Assignment:
Every record that appears below should be transcribed exactly.

Source data:
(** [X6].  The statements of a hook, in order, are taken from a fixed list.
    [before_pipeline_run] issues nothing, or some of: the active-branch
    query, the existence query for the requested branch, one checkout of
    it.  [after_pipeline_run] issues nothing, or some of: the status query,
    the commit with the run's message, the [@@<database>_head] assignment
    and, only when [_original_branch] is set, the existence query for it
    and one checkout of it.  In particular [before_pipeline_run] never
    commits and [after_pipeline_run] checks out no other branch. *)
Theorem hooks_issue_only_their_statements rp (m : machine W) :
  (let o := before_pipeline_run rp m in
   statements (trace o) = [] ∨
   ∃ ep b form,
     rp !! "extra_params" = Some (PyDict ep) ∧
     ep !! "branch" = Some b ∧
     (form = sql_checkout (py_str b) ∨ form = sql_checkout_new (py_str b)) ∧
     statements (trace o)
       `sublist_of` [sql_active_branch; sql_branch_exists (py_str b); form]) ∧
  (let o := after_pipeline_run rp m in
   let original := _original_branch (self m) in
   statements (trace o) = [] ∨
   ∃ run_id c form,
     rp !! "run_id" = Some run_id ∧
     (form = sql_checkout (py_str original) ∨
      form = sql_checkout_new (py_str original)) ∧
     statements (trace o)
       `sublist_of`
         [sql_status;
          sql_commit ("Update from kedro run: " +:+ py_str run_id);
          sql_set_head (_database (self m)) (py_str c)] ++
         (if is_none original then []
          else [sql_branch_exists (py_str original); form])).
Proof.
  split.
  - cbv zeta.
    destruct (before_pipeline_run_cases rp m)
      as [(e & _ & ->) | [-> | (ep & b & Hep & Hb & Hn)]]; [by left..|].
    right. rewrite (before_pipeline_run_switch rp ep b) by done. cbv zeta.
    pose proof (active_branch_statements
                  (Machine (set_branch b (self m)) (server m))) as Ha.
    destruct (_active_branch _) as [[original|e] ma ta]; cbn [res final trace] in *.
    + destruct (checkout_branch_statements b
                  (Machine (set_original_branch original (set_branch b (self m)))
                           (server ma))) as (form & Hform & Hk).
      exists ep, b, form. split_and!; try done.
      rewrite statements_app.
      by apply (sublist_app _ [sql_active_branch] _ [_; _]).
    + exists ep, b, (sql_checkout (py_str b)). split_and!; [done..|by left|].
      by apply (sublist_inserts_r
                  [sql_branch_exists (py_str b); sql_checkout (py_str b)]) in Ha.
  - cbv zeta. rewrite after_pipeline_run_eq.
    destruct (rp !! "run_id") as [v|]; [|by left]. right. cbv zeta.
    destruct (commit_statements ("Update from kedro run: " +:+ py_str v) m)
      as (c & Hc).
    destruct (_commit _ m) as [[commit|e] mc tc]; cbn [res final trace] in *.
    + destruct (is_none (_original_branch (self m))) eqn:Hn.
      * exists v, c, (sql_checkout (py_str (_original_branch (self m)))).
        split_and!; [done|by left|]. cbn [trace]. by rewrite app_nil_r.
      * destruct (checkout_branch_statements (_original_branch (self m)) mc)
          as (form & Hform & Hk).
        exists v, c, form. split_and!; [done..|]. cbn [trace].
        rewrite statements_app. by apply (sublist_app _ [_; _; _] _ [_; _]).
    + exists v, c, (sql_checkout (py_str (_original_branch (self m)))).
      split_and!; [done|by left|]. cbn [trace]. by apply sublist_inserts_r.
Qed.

Written response:
(** [X6].  The statements of a hook, in order, are taken from a fixed list.
    [before_pipeline_run] issues nothing, or some of: the active-branch
    query, the existence query for the requested branch, one checkout of
    it.  [after_pipeline_run] issues nothing, or some of: the status query,
    the commit with the run's message, the [@@<database>_head] assignment
    and, only when [_original_branch] is set, the existence query for it
    and one checkout of it.  In particular [before_pipeline_run] never
    commits and [after_pipeline_run] checks out no other branch. *)
Theorem hooks_issue_only_their_statements rp (m : machine W) :
  (let o := before_pipeline_run rp m in
   statements (trace o) = [] ∨
   ∃ ep b form,
     rp !! "extra_params" = Some (PyDict ep) ∧
     ep !! "branch" = Some b ∧
     (form = sql_checkout (py_str b) ∨ form = sql_checkout_new (py_str b)) ∧
     statements (trace o)
       `sublist_of` [sql_active_branch; sql_branch_exists (py_str b); form]) ∧
  (let o := after_pipeline_run rp m in
   let original := _original_branch (self m) in
   statements (trace o) = [] ∨
   ∃ run_id c form,
     rp !! "run_id" = Some run_id ∧
     (form = sql_checkout (py_str original) ∨
      form = sql_checkout_new (py_str original)) ∧
     statements (trace o)
       `sublist_of`
         [sql_status;
          sql_commit ("Update from kedro run: " +:+ py_str run_id);
          sql_set_head (_database (self m)) (py_str c)] ++
         (if is_none original then []
          else [sql_branch_exists (py_str original); form])).
Proof.
  split.
  - cbv zeta.
    destruct (before_pipeline_run_cases rp m)
      as [(e & _ & ->) | [-> | (ep & b & Hep & Hb & Hn)]]; [by left..|].
    right. rewrite (before_pipeline_run_switch rp ep b) by done. cbv zeta.
    pose proof (active_branch_statements
                  (Machine (set_branch b (self m)) (server m))) as Ha.
    destruct (_active_branch _) as [[original|e] ma ta]; cbn [res final trace] in *.
    + destruct (checkout_branch_statements b
                  (Machine (set_original_branch original (set_branch b (self m)))
                           (server ma))) as (form & Hform & Hk).
      exists ep, b, form. split_and!; try done.
      rewrite statements_app.
      by apply (sublist_app _ [sql_active_branch] _ [_; _]).
    + exists ep, b, (sql_checkout (py_str b)). split_and!; [done..|by left|].
      by apply (sublist_inserts_r
                  [sql_branch_exists (py_str b); sql_checkout (py_str b)]) in Ha.
  - cbv zeta. rewrite after_pipeline_run_eq.
    destruct (rp !! "run_id") as [v|]; [|by left]. right. cbv zeta.
    destruct (commit_statements ("Update from kedro run: " +:+ py_str v) m)
      as (c & Hc).
    destruct (_commit _ m) as [[commit|e] mc tc]; cbn [res final trace] in *.
    + destruct (is_none (_original_branch (self m))) eqn:Hn.
      * exists v, c, (sql_checkout (py_str (_original_branch (self m)))).
        split_and!; [done|by left|]. cbn [trace]. by rewrite app_nil_r.
      * destruct (checkout_branch_statements (_original_branch (self m)) mc)
          as (form & Hform & Hk).
        exists v, c, form. split_and!; [done..|]. cbn [trace].
        rewrite statements_app. by apply (sublist_app _ [_; _; _] _ [_; _]).
    + exists v, c, (sql_checkout (py_str (_original_branch (self m)))).
      split_and!; [done|by left|]. cbn [trace]. by apply sublist_inserts_r.
Qed.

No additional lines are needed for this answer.